◆ **Task brief**: From the records below, extract only the lines running from the line with "exists b, detectSaturation messages" to the line with "cbv zeta. fold (sat_minlen", both lines included, reproducing them exactly.

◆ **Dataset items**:
(** The pairs visited by the [for (let i = 1; ...)] loop are exactly the
    consecutive pairs of the array. *)
Lemma forallb_consecutive {A B} (f : A -> A -> B) (g : B -> bool) (w : list A) :
  forallb g (consecutive f w) = true <->
  every_consecutive_pair (fun p q => g (f p q) = true) w.
Proof.
  unfold every_consecutive_pair.
  induction w as [|x w IH]; simpl.
  - split; [intros _ i p q H; destruct i; discriminate | reflexivity].
  - destruct w as [|y w'].
    + split; [intros _ i p q _ H; destruct i; simpl in H; [discriminate | destruct i; discriminate]
             | reflexivity].
    + simpl in IH |- *. rewrite andb_true_iff, IH. split.
      * intros [Hxy Hrest] i p q Hp Hq. destruct i as [|i].
        -- simpl in Hp, Hq. congruence.
        -- exact (Hrest i p q Hp Hq).
      * intros H. split.
        -- exact (H 0%nat x y eq_refl eq_refl).
        -- intros i p q Hp Hq. exact (H (S i) p q Hp Hq).
Qed.

Lemma consecutive_short {A B} (f : A -> A -> B) (w : list A) :
  (length w <= 1)%nat -> consecutive f w = [].
Proof. destruct w as [|x [|y w]]; simpl; intros; try reflexivity; lia. Qed.

(** ** Loop detector *)

(** [detectLoop] on its resolved options: the window is the last [threshold]
    user messages. *)
Lemma detectLoop_window (messages : list Message) (options : option LoopOptions) (n : nat) :
  default 3%Z (threshold (loop_options options)) = Z.of_nat n ->
  detectLoop messages options =
    let u := filter is_user messages in
    let floor := default 0.6%float (similarityFloor (loop_options options)) in
    if (length u <? n)%nat then false
    else forallb (fun s => (floor <=? s)%float)
           (consecutive (fun p q => cosineSimilarity (tokenise (content p)) (tokenise (content q)))
              (last_n n u)).
Proof.
  intros Hn. unfold detectLoop. rewrite Hn. cbv zeta.
  set (u := filter is_user messages).
  destruct n as [|k].
  - replace (- Z.of_nat 0 - 1)%Z with (- Z.of_nat 1)%Z by lia.
    rewrite slice_neg by lia. simpl (Z.of_nat 0). simpl (- 0)%Z. rewrite slice_zero.
    rewrite last_n_zero. simpl.
    replace (Z.of_nat (length (last_n 1 u)) <? 0)%Z with false by (symmetry; apply Z.ltb_ge; lia).
    rewrite consecutive_short; [reflexivity|]. rewrite length_last_n. lia.
  - replace (- Z.of_nat (S k) - 1)%Z with (- Z.of_nat (S (S k)))%Z by lia.
    rewrite slice_neg by lia. rewrite slice_neg by lia.
    rewrite last_n_last_n by lia. rewrite length_last_n.
    destruct (length u <? S k)%nat eqn:E.
    + apply Nat.ltb_lt in E. replace (Z.of_nat (Nat.min (S (S k)) (length u)) <? Z.of_nat (S k))%Z
        with true by (symmetry; apply Z.ltb_lt; lia). reflexivity.
    + apply Nat.ltb_ge in E. replace (Z.of_nat (Nat.min (S (S k)) (length u)) <? Z.of_nat (S k))%Z
        with false by (symmetry; apply Z.ltb_ge; lia). reflexivity.
Qed.

(** Claim C1.  For every conversation and options whose [threshold]
    (default 3) is a count and [similarityFloor] defaults to 0.6,
    [detectLoop] returns true exactly when there are at least [threshold]
    user messages and every consecutive pair among the last [threshold] of
    them has cosine similarity (of the tokenised contents) at least
    [similarityFloor]; in particular it returns false with fewer than
    [threshold] user messages. *)
Theorem detectLoop_correct (messages : list Message) (options : option LoopOptions) :
  (0 <= default 3%Z (threshold (loop_options options)))%Z ->
  detectLoop messages options = true <->
  loop_claim messages (Z.to_nat (default 3%Z (threshold (loop_options options))))
    (default 0.6%float (similarityFloor (loop_options options))).
Proof.
  intros H0.
  rewrite (detectLoop_window messages options (Z.to_nat (default 3%Z (threshold (loop_options options)))))
    by lia.
  unfold loop_claim. cbv zeta.
  destruct (length (filter is_user messages) <? _)%nat eqn:E.
  - apply Nat.ltb_lt in E. split; [discriminate | intros [H _]; lia].
  - apply Nat.ltb_ge in E. rewrite forallb_consecutive. tauto.
Qed.

Lemma detectLoop_correct_witness :
  (0 <= default 3%Z (threshold (loop_options None)))%Z /\
  (detectLoop [] None = true <->
   loop_claim [] (Z.to_nat (default 3%Z (threshold (loop_options None))))
     (default 0.6%float (similarityFloor (loop_options None)))).
Proof. split; [vm_compute; discriminate | apply (detectLoop_correct [] None); vm_compute; discriminate]. Defined.

(** Claim C10.  With [threshold: 1] the comparison window holds one message
    and has no consecutive pair, so [detectLoop] fires exactly when there is
    at least one user message; with [threshold: 0] it fires on every
    conversation, the empty one included, whatever the similarity floor. *)
Theorem detectLoop_small_thresholds (messages : list Message) (floor : option float) :
  detectLoop messages (Some {| threshold := Some 1%Z; similarityFloor := floor |})
    = (0 <? length (filter is_user messages))%nat /\
  detectLoop messages (Some {| threshold := Some 0%Z; similarityFloor := floor |}) = true.
Proof.
  split.
  - rewrite (detectLoop_window _ _ 1) by reflexivity. cbv zeta.
    rewrite consecutive_short by (rewrite length_last_n; lia).
    destruct (length (filter is_user messages)) as [|n]; reflexivity.
  - rewrite (detectLoop_window _ _ 0) by reflexivity. cbv zeta.
    rewrite last_n_zero. destruct (length _ <? 0)%nat eqn:E; [apply Nat.ltb_lt in E; lia | reflexivity].
Qed.

(** ** Assistant messages and the user-message detectors *)

(** Claim C9.  Two conversations with the same subsequence of user messages
    (contents and timestamps, in order) get the same answer from
    [detectLoop], [detectVelocityCollapse] and [detectScopeCreep], for all
    options: assistant messages have no influence on them. *)
Theorem user_detectors_ignore_assistant (m1 m2 : list Message)
    (lo : option LoopOptions) (vo : option VelocityCollapseOptions.t)
    (so : option ScopeCreepOptions.t) :
  filter is_user m1 = filter is_user m2 ->
  detectLoop m1 lo = detectLoop m2 lo /\
  detectVelocityCollapse m1 vo = detectVelocityCollapse m2 vo /\
  detectScopeCreep m1 so = detectScopeCreep m2 so.
Proof.
  intros H. unfold detectLoop, detectVelocityCollapse, detectScopeCreep.
  rewrite H. repeat split.
Qed.

Lemma user_detectors_ignore_assistant_witness :
  let m1 := [mkMessage User "Rewrite it" 1%float] in
  let m2 := [mkMessage Assistant "Here it is" 0%float; mkMessage User "Rewrite it" 1%float;
             mkMessage Assistant "Another one" 2%float] in
  filter is_user m1 = filter is_user m2 /\
  (detectLoop m1 None = detectLoop m2 None /\
   detectVelocityCollapse m1 None = detectVelocityCollapse m2 None /\
   detectScopeCreep m1 None = detectScopeCreep m2 None).
Proof.
  cbv zeta. split; [reflexivity|].
  apply user_detectors_ignore_assistant. reflexivity.
Defined.

(** ** Saturation detector *)

Lemma length_filter_filter {A} (f g : A -> bool) (l : list A) :
  length (filter g (filter f l)) = length (filter (fun x => f x && g x) l).
Proof.
  induction l as [|x l IH]; simpl; [reflexivity|].
  destruct (f x); simpl; [destruct (g x); simpl; rewrite ?IH; reflexivity | exact IH].
Qed.

Lemma filter_nil_length {A} (f : A -> bool) (l : list A) :
  (length l =? 0)%nat = true -> (length (filter f l) = 0)%nat.
Proof. destruct l; [reflexivity | discriminate]. Qed.

(** [detectSaturation] with a resolved threshold [S k] never throws: the
    [S k]-th substantive response exists once there are [S k] of them. *)
Lemma detectSaturation_eq (messages : list Message) (options : option SaturationOptions) (k : nat) :
  default 3%Z (assistantResponseThreshold (saturation_options options)) = Z.of_nat (S k) ->
  detectSaturation messages options =
    let o := saturation_options options in
    let subs := substantive (default 200%Z (minAssistantLength o)) messages in
    let pats := default default_requestPatterns (requestPatterns o) in
    Some (if (length subs <? S k)%nat then false
          else match nth_error subs k with
               | Some r =>
                   (2 <=? length (filter (fun m => is_user m && (timestamp r <? timestamp m)%float
                                                   && requests_more pats m) messages))%nat
               | None => false
               end).
Proof.
  intros Hk. unfold detectSaturation. rewrite Hk. cbv zeta. fold (substantive (default 200%Z (minAssistantLength (saturation_options options))) messages).
  set (subs := substantive _ messages).
  destruct (length subs <? S k)%nat eqn:E.
  - apply Nat.ltb_lt in E. replace (Z.of_nat (length subs) <? Z.of_nat (S k))%Z with true
      by (symmetry; apply Z.ltb_lt; lia). reflexivity.
  - apply Nat.ltb_ge in E. replace (Z.of_nat (length subs) <? Z.of_nat (S k))%Z with false
      by (symmetry; apply Z.ltb_ge; lia).
    unfold index. replace (Z.of_nat (S k) - 1 <? 0)%Z with false by (symmetry; apply Z.ltb_ge; lia).
    replace (Z.to_nat (Z.of_nat (S k) - 1)) with k by lia.
    destruct (nth_error subs k) as [r|] eqn:Hr; [|apply nth_error_None in Hr; lia].
    set (after := filter _ messages).
    destruct (length after =? 0)%nat eqn:E0.
    + rewrite <- length_filter_filter. fold after.
      rewrite (filter_nil_length _ _ E0). reflexivity.
    + unfold after. rewrite length_filter_filter. reflexivity.
Qed.

(** Claim C4.  For a positive [assistantResponseThreshold] (default 3),
    [minAssistantLength] (default 200) and [requestPatterns] (default the
    eleven phrases), [detectSaturation] returns a boolean, false when fewer
    than [assistantResponseThreshold] assistant messages have at least
    [minAssistantLength] characters, and true exactly when at least two user
    messages with a timestamp strictly later than that of the
    [assistantResponseThreshold]-th such message (1-indexed, conversation
    order) have a lowercased content containing one of the patterns. *)
Theorem detectSaturation_correct (messages : list Message) (options : option SaturationOptions) :
  (1 <= sat_threshold options)%Z ->
  exists b, detectSaturation messages options = Some b /\
    ((length (substantive (sat_minlen options) messages) < Z.to_nat (sat_threshold options))%nat ->
     b = false) /\
    (b = true <->
     saturation_claim messages (Z.to_nat (sat_threshold options)) (sat_minlen options)
       (sat_patterns options)).
Proof.
  intros Hk.
  rewrite (detectSaturation_eq messages options (Z.to_nat (sat_threshold options) - 1))
    by (unfold sat_threshold in *; lia).
  cbv zeta. fold (sat_minlen options) (sat_patterns options).
  replace (S (Z.to_nat (sat_threshold options) - 1)) with (Z.to_nat (sat_threshold options)) by lia.
  eexists. split; [reflexivity|]. unfold saturation_claim.
  set (subs := substantive (sat_minlen options) messages).
  destruct (length subs <? Z.to_nat (sat_threshold options))%nat eqn:E.
  - apply Nat.ltb_lt in E. split; [reflexivity|]. split; [discriminate|].
    intros [r [Hr _]]. assert (Hs : nth_error subs (Z.to_nat (sat_threshold options) - 1) <> None)
      by congruence. apply nth_error_Some in Hs. lia.
  - apply Nat.ltb_ge in E. split; [lia|].
    destruct (nth_error subs _) as [r|] eqn:Hr; [|apply nth_error_None in Hr; lia].
    rewrite Nat.leb_le. split.
    + intros H. exists r. split; [reflexivity | exact H].
    + intros [r' [Hr' H]]. injection Hr' as <-. exact H.
Qed.

Lemma detectSaturation_correct_witness :
  (1 <= sat_threshold None)%Z /\
  exists b, detectSaturation [] None = Some b /\
    ((length (substantive (sat_minlen None) []) < Z.to_nat (sat_threshold None))%nat -> b = false) /\
    (b = true <-> saturation_claim [] (Z.to_nat (sat_threshold None)) (sat_minlen None)
                    (sat_patterns None)).
Proof.
  split; [vm_compute; discriminate | apply (detectSaturation_correct [] None); vm_compute; discriminate].
Defined.

(** ** The loop scenario *)

(** Claim C8.  A conversation whose user messages are "Rewrite the intro
    paragraph", "Rewrite the intro paragraph differently" and "Rewrite the
    intro paragraph again please", in that order and with any assistant
    messages between them, is a loop for [detectLoop] with the defaults, and
    [check] with the defaults returns a result whose signals contain
    "loop". *)
Theorem loop_scenario_detected (messages : list Message) :
  map content (filter is_user messages) = loop_scenario ->
  detectLoop messages None = true /\
  exists r, check messages None = Some r /\ In "loop" (signals r).
Proof.
  intros H.
  assert (HL : detectLoop messages None = true).
  { rewrite (detectLoop_window _ _ 3) by reflexivity. cbv zeta.
    remember (filter is_user messages) as u eqn:Hu. clear Hu.
    destruct u as [|p1 [|p2 [|p3 [|p4 u]]]]; try discriminate H.
    simpl in H. injection H as H1 H2 H3.
    cbn [length last_n skipn Nat.sub Nat.ltb Nat.leb consecutive].
    rewrite H1, H2, H3. vm_compute. reflexivity. }
  split; [exact HL|].
  unfold check. cbn [check_options default loop velocityCollapse scopeCreep saturation].
  rewrite HL. rewrite (detectSaturation_eq messages None 2) by reflexivity.
  eexists. split; [reflexivity|]. simpl. left. reflexivity.
Qed.

Lemma loop_scenario_detected_witness :
  let conv := [mkMessage User "Rewrite the intro paragraph" 0%float;
               mkMessage Assistant "Here's a rewrite." 30000%float;
               mkMessage User "Rewrite the intro paragraph differently" 60000%float;
               mkMessage Assistant "Another version." 90000%float;
               mkMessage User "Rewrite the intro paragraph again please" 120000%float] in
  map content (filter is_user conv) = loop_scenario /\
  (detectLoop conv None = true /\
   exists r, check conv None = Some r /\ In "loop" (signals r)).
Proof. cbv zeta. split; [reflexivity | apply loop_scenario_detected; reflexivity]. Defined.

◆ **Answer for this exercise**:
  exists b, detectSaturation messages options = Some b /\
    ((length (substantive (sat_minlen options) messages) < Z.to_nat (sat_threshold options))%nat ->
     b = false) /\
    (b = true <->
     saturation_claim messages (Z.to_nat (sat_threshold options)) (sat_minlen options)
       (sat_patterns options)).
Proof.
  intros Hk.
  rewrite (detectSaturation_eq messages options (Z.to_nat (sat_threshold options) - 1))
    by (unfold sat_threshold in *; lia).
  cbv zeta. fold (sat_minlen options) (sat_patterns options).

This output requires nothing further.